3.5 Validity procedure

Based on the guidelines of Runeson and Höst [2], validity threats were analyzed according to construct validity, reliability, internal validity, and external validity. Selected countermeasures against threats to validity were then taken. For example, data extracted from documents and tools was triangulated by interviews and the findings were discussed by two researchers. It was also seen as important that sufficient time was spent in the organizations to understand the cases. The threats to validity and countermeasures are discussed in Sect. 6.

4 Description of the studied cases

In this section, the three studied cases selected for this study are described and analyzed. Due to confidentiality reasons, links to the involved companies were omitted and their names were replaced by alphabetical numbering.

4.1 Case A

Case A describes a software development project completed by a company providing IT services. In the studied project, a Web-based application has been developed, which is an integral part of a large information system.
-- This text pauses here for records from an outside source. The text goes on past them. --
(** ** All operations *)

Lemma perform_returns fuel A t H s a A' r e :
  (2 < fuel)%nat -> t ∈ tids -> resting A t None H s -> op_ok objects tids a -> call tids A t a = Some (A', r, e) ->
  returns (perform fuel t a) s r A' t e H.
Proof.
  intros Hf Ht R Hok Hcall. assert (fuel <> O) as Hf' by lia. destruct a as [o | o | o ms ns | o | o | o | u | |]; simpl in Hok.
  - by apply (enter_returns A).
  - by apply (exit_returns A).
  - by apply (wait_returns A).
  - injection Hcall as <- <- <-. by apply returns_void, notify_returns.
  - injection Hcall as <- <- <-. by apply returns_void, notify_returns.
  - by apply (hash_returns A).
  - injection Hcall as <- <- <-. by apply interrupt_returns.
  - injection Hcall as <- <- <-. by apply suspend_check_returns.
  - simpl in Hcall. case_bool_decide; [| done]. injection Hcall as <- <- <-. by apply deflate_returns.
Qed.
End returns.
The project was one out of a series of related development projects conducted over the last years to establish and extend the overall information system. The goal of the project investigated in our study was the integration of third-party information services and to provide a Web-based user interface to access these services. The project followed an established process and applied a set of best practices that had shown their usefulness in the previous projects.

In total, ten people were involved in the project in different roles, such as developer, tester, architect, or project manager. The overall duration of the project was nine months. This timespan was structured in two iterations, each further divided in a development and a stabilization phase. In both iterations, a defined set of features was implemented in a series of short, time-boxed sprints. The feature-freeze milestone marked the completion of the implementation and, in consequence, the transition from the development phase to the stabilization phase.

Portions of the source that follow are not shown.